The frug (/frʌɡ/ or /fruːg/) was a dance craze from the mid-1960s, which included vigorous dance to pop music. It evolved from another dance of the era, the chicken. The chicken, which featured lateral body movements, was used primarily as a change of pace step while doing the twist. As young dancers grew tired they would move less, moving only their hips while standing in place. They then started making up arm movements for the dance, which prompted the birth of the Swim, the Monkey, the Dog, the Watusi, the Mashed Potato, and the Jerk. The Frug is sometimes referred to as the Surf, Big Bea, and the Thunderbird.

==In popular culture==
In The Andy Griffith Show episode "The Senior Play" (Season 7, Episode 9) the principal of the high school is appalled by a demonstration of the Frug dance and insists it must not be included in the senior play. But with the help of Helen Crump (who demonstrates the Jitterbug from her generation) and the kids demonstrating the Charleston from the principal's generation, he sees that the then contemporary dancing of young people is not much different from previous generations.

The movie Sweet Charity (1969) contains a number called "The Rich Man's Frug", a wildly energetic dance number comprising three "movements" ("The Aloof", "The Heavyweight" and "The Big Finish") that showcases director Bob Fosse's distinctive choreography style, particularly his creative use of unusual poses, gestures, and arm movements. The evolution of Frug also signified maturation of theatricality in Fosse's choreography, departing regimentation towards visual dissonance, where every dancer could perform their own moves.

In In the Red Light: A History of the Republican Convention in 1964, published in the November 1964 issue of Esquire, Norman Mailer wrote: "The American mind had gone from Hawthorne and Emerson to the Frug, the Bounce, and 'Walking the Dog', from The Flowering of New England to the cerebrality of professional football in which a quarterback must have not only heart, courage, strength and grace but a mind like an I.B.M. computer." The piece is collected in Mailer's Cannibals and Christians (1966).

In “Rock Lobster” by the US rock band The B52s, one verse includes, “Everybody's rockin' / Everybody's fruging”.
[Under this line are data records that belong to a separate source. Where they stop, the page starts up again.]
(* ===== verification/Xorb.v ===== *)
(** * Xorb bodies ([crates/bale-server-shard/src/xorb.rs])

    The frame parser, the content-hash check of an upload and the
    decompression of the bytes of a reconstruction term.  The hash functions
    and the decompressors belong to [xet_core_structures] and are parameters. *)

From S2P Require Import Prelude RustStd Core.

Record XorbChunkFrame := mkXorbChunkFrame {
  on_disk_start : Z;
  on_disk_len : Z;
  uncompressed_len : Z;
  compression_scheme : byte;
}.

#[global] Instance XorbChunkFrame_eq_dec : EqDecision XorbChunkFrame.
Proof. solve_decision. Defined.

Inductive XorbParseError :=
  | Empty
  | Truncated (frame_index need have_ : Z)
  | BadCompressionScheme (frame_index : Z) (scheme : byte)
  | TooLarge (actual max : Z).

Inductive XorbVerifyError :=
  | Parse (e : XorbParseError)
  | DecompressFailed (frame_index : Z) (message : str)
  | LengthMismatch (frame_index declared actual : Z)
  | HashMismatch.

Definition XorbParseError_display (e : XorbParseError) : str :=
  match e with
  | Empty => lit "xorb contained no chunk frames"
  | Truncated i need have_ =>
      lit "frame " ++ to_string i ++ lit " truncated: declared " ++ to_string need
      ++ lit " bytes, only " ++ to_string have_ ++ lit " remain"
  | BadCompressionScheme i scheme =>
      lit "frame " ++ to_string i ++ lit " has invalid compression scheme " ++ to_string (byte_to_Z scheme)
  | TooLarge actual max =>
      lit "xorb body exceeds " ++ to_string max ++ lit " bytes (" ++ to_string actual ++ lit " given)"
  end.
Indie rock band Rilo Kiley have a song titled "Frug" (also about the dance) on their 1999 self-titled debut, The Initial Friend EP, and was also the band's first music video. "Frug" was also included in the soundtrack to the Christina Ricci film Desert Blue, which led to the band's heightened popularity and eventual signing to a record label. "Frug" was later included as the final song on the band's B-sides and rarities compilation, Rkives.